-
Notifications
You must be signed in to change notification settings - Fork 4.1k
[C++][Parquet] Unable to read Parquet files with list inside struct #17612
Description
Is PyArrow currently unable to read in Parquet files with a vector as a column? For example, the schema of such a file is below:
{{<pyarrow._parquet.ParquetSchema object at 0x7f2d42493c88>
mbc: FLOAT
deltae: FLOAT
labels: FLOAT
features.type: INT32 INT_8
features.size: INT32
features.indices.list.element: INT32
features.values.list.element: DOUBLE}}
Using either pq.read_table() or pq.ParquetDataset('/path/to/parquet').read() yields the following error: ArrowNotImplementedError: Currently only nesting with Lists is supported.

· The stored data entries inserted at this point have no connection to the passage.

Definition setValidateOnChange (b : bool) : M unit :=
  modify (fun w =>
    {| formValue := formValue w; formErrors := formErrors w;
       fieldRefs := fieldRefs w; validateOnChange := b;
       internalInitialValues := internalInitialValues w;
       document := document w; parseCalls := parseCalls w; app := app w |}).

Definition setInternalInitialValues (v : JSValue) : M unit :=
  modify (fun w =>
    {| formValue := formValue w; formErrors := formErrors w;
       fieldRefs := fieldRefs w; validateOnChange := validateOnChange w;
       internalInitialValues := v;
       document := document w; parseCalls := parseCalls w; app := app w |}).

(** Writes to [fieldRefs.current] and to the controls. *)
Definition setFieldRefs (f : list (string * FieldRef) -> list (string * FieldRef))
  : M unit :=
  modify (fun w =>
    {| formValue := formValue w; formErrors := formErrors w;
       fieldRefs := f (fieldRefs w); validateOnChange := validateOnChange w;
       internalInitialValues := internalInitialValues w;
       document := document w; parseCalls := parseCalls w; app := app w |}).

Definition setElement (r : Ref) (f : Element -> Element) : M unit :=
  modify (fun w =>
    {| formValue := formValue w; formErrors := formErrors w;
       fieldRefs := fieldRefs w; validateOnChange := validateOnChange w;
       internalInitialValues := internalInitialValues w;
       document := write r (f (document w r)) (document w);
       parseCalls := parseCalls w; app := app w |}).

(** A call of the submit handler; the result says whether it threw. *)
Definition call (handler : SubmitHandler) (values : JSValue) : M bool :=
  fun w =>
    let after a :=
      {| formValue := formValue w; formErrors := formErrors w;
         fieldRefs := fieldRefs w; validateOnChange := validateOnChange w;
         internalInitialValues := internalInitialValues w;
         document := document w; parseCalls := parseCalls w;
         app := a |} in
    match handler values (app w) with
    | Returns a => (false, after a)
    | Throws a => (true, after a)
    end.

(** [xs.forEach(f)]. *)
Fixpoint forEach {A : Type} (xs : list A) (f : A -> M unit) : M unit :=
  match xs with
  | [] => ret tt
  | x :: rest => f x ;; forEach rest f
  end.

Variable options : UseFormOptions.

(** [await schema.safeParseAsync(v)]: the call is recorded.  The await
    is one step: the result is there before anything else happens to the
    form. *)
Definition schema_safeParseAsync (v : JSValue) : M SafeParseReturnType :=
  fun w =>
    (safeParseAsync options v,
     {| formValue := formValue w; formErrors := formErrors w;
        fieldRefs := fieldRefs w; validateOnChange := validateOnChange w;
        internalInitialValues := internalInitialValues w;
        document := document w; parseCalls := parseCalls w ++ [v];
        app := app w |}).

(** The [initialValues] of the options, [{}] by default. *)
Definition initialValues_ : JSValue := orDefault (VObj []) (initialValues options).

(** The state at the first render ([structuredClone] copies the value). *)
Definition initial (d : Document) (a : App) : World :=
  {| formValue := initialValues_;
     formErrors := None;
     fieldRefs := [];
     validateOnChange := false;
     internalInitialValues := initialValues_;
     document := d;
     parseCalls := [];
     app := a |}.

Definition isDirty (w : World) : bool :=
  negb (deepEqual (formValue w) (internalInitialValues w)).

Definition reset (values : JSValue) : M unit :=
  let values := orDefault initialValues_ values in
  setInternalInitialValues values ;;
  setFormValue (fun _ => values).

(** Validate by parsing the form data with the schema; the parsed data
    when valid, [undefined] otherwise. *)
Definition validate : M JSValue :=
  formValue <- gets formValue ;;
  parsed <- schema_safeParseAsync formValue ;;
  match parsed with
  | SafeParseSuccess data =>
      setFormErrors None ;;
      ret data
  | SafeParseError error =>
      setFormErrors (Some error) ;;
      ret VUndef
  end.

(** What a turn of the loop over the registered fields makes of a
    control, given the value of the tree at the field's path. *)
Definition shown (value_ : JSValue) (el : Element) : Element :=
  if isRadio el then set_checked (strict_eq_string (value el) value_) el
  else if isCheckbox el then set_checked (JSBoolean value_) el
  else set_value (JSString (nullish value_ (VStr ""))) el.

(** One turn of the loop over the registered fields. *)
Definition setRegisteredField (formValue : JSValue) (f : FieldRef) : M unit :=
  let value_ := getDeepProp formValue (path f) in
  el <- gets (fun w => document w (ref f)) ;;
  if isRadio el then
    if strict_eq_string (value el) value_
    then setElement (ref f) (set_checked true)
    else setElement (ref f) (set_checked false)
  else if isCheckbox el then
    setElement (ref f) (set_checked (JSBoolean value_))
  else
    setElement (ref f) (set_value (JSString (nullish value_ (VStr "")))).

(** The effect that watches for changes in value. *)
Definition watch : M unit :=
  validateOnChange <- gets validateOnChange ;;
  (if validateOnChange : bool then validate ;; ret tt else ret tt) ;;
  refs <- gets fieldRefs ;;
  formValue <- gets formValue ;;
  forEach (values refs) (setRegisteredField formValue).

(** The submit handler.  When the handler throws, the function ends
    there and what follows the call is not run. *)
Definition handleSubmit (handler : SubmitHandler) (e : FormEvent) : M FormEvent :=
  let e := preventDefault e in
  let e := stopPropagation e in
  values <- validate ;;
  thrown <- (if JSBoolean values then call handler values else ret false) ;;
  if thrown : bool then ret e
  else
    setValidateOnChange true ;;
    ret e.

(** The handler returns when called with these values on this
    application. *)
Definition returnsAt (handler : SubmitHandler) (values : JSValue) (a : App) : bool :=
  match handler values a with
  | Returns _ => true
  | Throws _ => false
  end.

(** A submit on [w] runs to its end: the handler is not called, or it
    returns. *)
Definition runsToEnd (handler : SubmitHandler) (w : World) : bool :=
  let values := returned (safeParseAsync options (formValue w)) in
  if JSBoolean values then returnsAt handler values (app w) else true.

(** What [register] hands to a native element. *)
Record Registration : Type := {
  onChange : ChangeEvent -> M unit;
  name : string;
  refCallback : option Ref -> M unit
}.

Definition isCheckboxType (t : option string) : bool :=
  match t with
  | Some s => toLowerCase s =? "checkbox"
  | None => false
  end.

(** Register for native elements (input, textarea, select). *)
Definition register (path : list PathSegment) (fieldSchema : ZodType) : Registration :=
  let name := join "." (map key path) in
  let unwrapped := unwrapZodType fieldSchema in
  {| onChange := fun e =>
       let newValue := VStr (value (currentTarget e)) in
       let newValue :=
         if negb (isZodString unwrapped) && strict_eq_string "" newValue
         then VUndef else newValue in
       let newValue :=
         if isCheckboxType (type (currentTarget e))
         then VBool (checked (currentTarget e)) else newValue in
       setFormValue (fun v => setDeepProp v path newValue);
     name := name;
     refCallback := fun ref =>
       match ref with
       | Some ref =>
           el <- gets (fun w => document w ref) ;;
           let refIndex := if isRadio el then (name ++ "." ++ value el)%string else name in
           setFieldRefs (fun t => assign t refIndex {| UseForm.path := path; UseForm.ref := ref |})
       | None =>
           setFieldRefs (fun t => delete t name)
       end |}.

From the error I assume that this may be implemented in further releases?
Environment: Ubuntu
Reporter: Jovann Kung
Assignee: Micah Kornfield / @emkornfield
Related issues:
- [C++] Rebase https://github.com/apache/parquet-cpp/pull/462# onto arrow repo (is related to)
- [Python] Fail to write nested data to Parquet via BigQuery API (is related to)
Note: This issue was originally created as ARROW-1599. Please see the migration documentation for further details.